Empirical analyses of null-hypothesis perfusion FMRI data at 1.5 and 4 T.

Functional magnetic resonance imaging (fMRI) based on arterial spin labeling (ASL) perfusion contrast is an emergent methodology for visualizing brain function both at rest and during task performance. Because of the typical pairwise subtraction approach in generating perfusion images, ASL contrast manifests different noise properties and offers potential advantages for some experimental designs as compared with blood oxygenation-level-dependent (BOLD) contrast.
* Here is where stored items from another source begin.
(** C4. The full sync runs sync-to-remote, git-push, git-pull and
    sync-from-remote in this order, each from the history the previous
    one left.  The first step that does not report success ends the run:
    the only thing that follows it is the status "Full sync stopped at",
    whatever the later steps are, so that none of them is invoked.
    Success is reported exactly when all four steps reported success. *)
Theorem full_sync_pipeline (w : World) (self : SyncApp) (p : Project)
    (t : trace) :
  current_project self = Some p ->
  let r1 := _sync_to_remote w self true (mark "Syncing untracked to remote" t) in
  let r2 := _git_push w self (mark "Pushing to git" r1.2) in
  let r3 := _git_pull w self (mark "Pulling from git" r2.2) in
  let r4 := _sync_from_remote w self true
              (mark "Syncing untracked from remote" r3.2) in
  let final := (_full_sync w self t).2 in
  (r1.1 = false -> final = stopped_at "Syncing untracked to remote" r1.2) /\
  (r1.1 = true -> r2.1 = false -> final = stopped_at "Pushing to git" r2.2) /\
  (r1.1 = true -> r2.1 = true -> r3.1 = false ->
     final = stopped_at "Pulling from git" r3.2) /\
  (r1.1 = true -> r2.1 = true -> r3.1 = true -> r4.1 = false ->
     final = stopped_at "Syncing untracked from remote" r4.2) /\
  (r1.1 = true -> r2.1 = true -> r3.1 = true -> r4.1 = true ->
     final = completed r4.2) /\
  (head final = Some (EShowInfo "Success" "Full sync completed successfully!") <->
     r1.1 = true /\ r2.1 = true /\ r3.1 = true /\ r4.1 = true) /\
  (forall later : list (string * M bool),
     r1.1 = true -> r2.1 = false ->
     run_steps
       ([("Syncing untracked to remote", _sync_to_remote w self true);
         ("Pushing to git", _git_push w self)] ++ later) t =
       (tt, stopped_at "Pushing to git" r2.2)).
Proof.
  intros Hsel r1 r2 r3 r4 final.
  assert (Hfinal : final =
    if r1.1 then if r2.1 then if r3.1 then if r4.1 then completed r4.2
      else stopped_at "Syncing untracked from remote" r4.2
      else stopped_at "Pulling from git" r3.2
      else stopped_at "Pushing to git" r2.2
      else stopped_at "Syncing untracked to remote" r1.2).
  { subst final. unfold _full_sync. rewrite Hsel. cbv zeta.
    rewrite run_steps_cons. fold r1. destruct (r1.1); [|done].
    rewrite run_steps_cons. fold r2. destruct (r2.1); [|done].
    rewrite run_steps_cons. fold r3. destruct (r3.1); [|done].
    rewrite run_steps_cons. fold r4. destruct (r4.1); done. }
  clearbody final. subst final.
  repeat split.
  - by intros ->.
  - by intros -> ->.
  - by intros -> -> ->.
  - by intros -> -> -> ->.
  - by intros -> -> -> ->.
  - destruct (r1.1); [|done]. destruct (r2.1); [|done].
    destruct (r3.1); [|done]. destruct (r4.1); done.
  - destruct (r1.1); [|done]. destruct (r2.1); [|done].
    destruct (r3.1); [|done]. destruct (r4.1); done.
  - destruct (r1.1); [|done]. destruct (r2.1); [|done].
    destruct (r3.1); [|done]. destruct (r4.1); done.
  - destruct (r1.1); [|done]. destruct (r2.1); [|done].
    destruct (r3.1); [|done]. destruct (r4.1); done.
  - by intros (-> & -> & -> & ->).
  - intros later H1 H2.
    apply (run_steps_halt [("Syncing untracked to remote", _sync_to_remote w self true)]
             "Pushing to git" (_git_push w self) later t r1.2); [|exact H2].
    econstructor; [exact H1 | constructor].
Qed.

(** ** The project store *)

(** C9. A store file that is present and corrupt does not always load
    as the empty list.  A file whose whole text is [[]] or [null] is
    decoded by [json.load], and [load] then raises [AttributeError]
    where it calls [get] on what is not a dict; a file on which
    [json.load] raises [UnicodeDecodeError] makes [load] raise it too.
    The [except] clause, which turns [JSONDecodeError] and [IOError]
    into the empty list, catches neither. *)
Theorem corrupt_store_raises :
  let json_load := Office.reader [Config.JArray []; Config.JNull] in
  json_load "[]" = Some (Config.JArray []) /\
  json_load "null" = Some Config.JNull /\
  Config.load json_load (Config.Text "[]") = Config.Raised "AttributeError" /\
  Config.load json_load (Config.Text "null") = Config.Raised "AttributeError" /\
  Config.load json_load (Config.Breaking "UnicodeDecodeError") =
    Config.Raised "UnicodeDecodeError" /\
  Config.load json_load (Config.Text "{projects: [") =
    Config.Loaded (Config.JArray []).
Proof. intros json_load. repeat split. Qed.
(* ------------------------------------------------------------------ *)
(** * Core mathematical logic: class PowerMath                         *)
(* ------------------------------------------------------------------ *)

Module PowerMath.
Section PowerMath.
Context {F : Type} `{PyFloat F}.
Local Open Scope res_scope.

(** The attributes set by [__init__]. *)
Record t : Type := init {
  gain : F;
  ct_range : F;
  line_voltage : F;
  phases : Z
}.

(** [ONE_OVER_SQRT2 = 1 / math.sqrt(2)], evaluated once, when the class
    is created (the divisor is not zero). *)
Definition ONE_OVER_SQRT2 : F := f_div (f_of_Z 1) (f_sqrt (f_of_Z 2)).

Definition calculate (self : t) (avg_adc_voltage : F) : res (F * F) :=
  let? amplifier_voltage_in := truediv avg_adc_voltage (gain self) in
  let clamp_current := (amplifier_voltage_in * ct_range self)%py in
  let rms_current := (clamp_current * ONE_OVER_SQRT2)%py in
  let? phases_f := float_of_int (phases self) in
  let power_w := (phases_f * rms_current * line_voltage self)%py in
  Ok (rms_current, power_w).
End PowerMath.
Arguments t F : clear implicits.
End PowerMath.

(* ------------------------------------------------------------------ *)
(** * Machine state classification: class StateClassifier             *)
(* ------------------------------------------------------------------ *)

Module StateClassifier.
Section StateClassifier.
Context {F : Type} `{PyFloat F}.

Record t : Type := init {
  idle_threshold : F;
  fault_threshold : F
}.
We studied the noise properties and statistical power of ASL contrast, with a focus on temporal autocorrelation and spatial coherence, at both 1.5- and 4.0-T field strengths. Perfusion fMRI time series were found to be roughly independent in time, and voxelwise statistical analysis assuming independence of observations yielded false-positive rates compatible with theoretical values using appropriate analysis methods. Unlike BOLD fMRI data, perfusion data were not found to have spatial coherence that varied across temporal frequency. This finding has implications for the application of spatial smoothing to perfusion data. It was also found that the spatial coherence of the ASL data is greater at high magnetic field than low field, and including the global signal as a covariate in the general linear model improves the central tendency of test statistic as well as reduces the noise level in perfusion fMRI, especially at high magnetic field.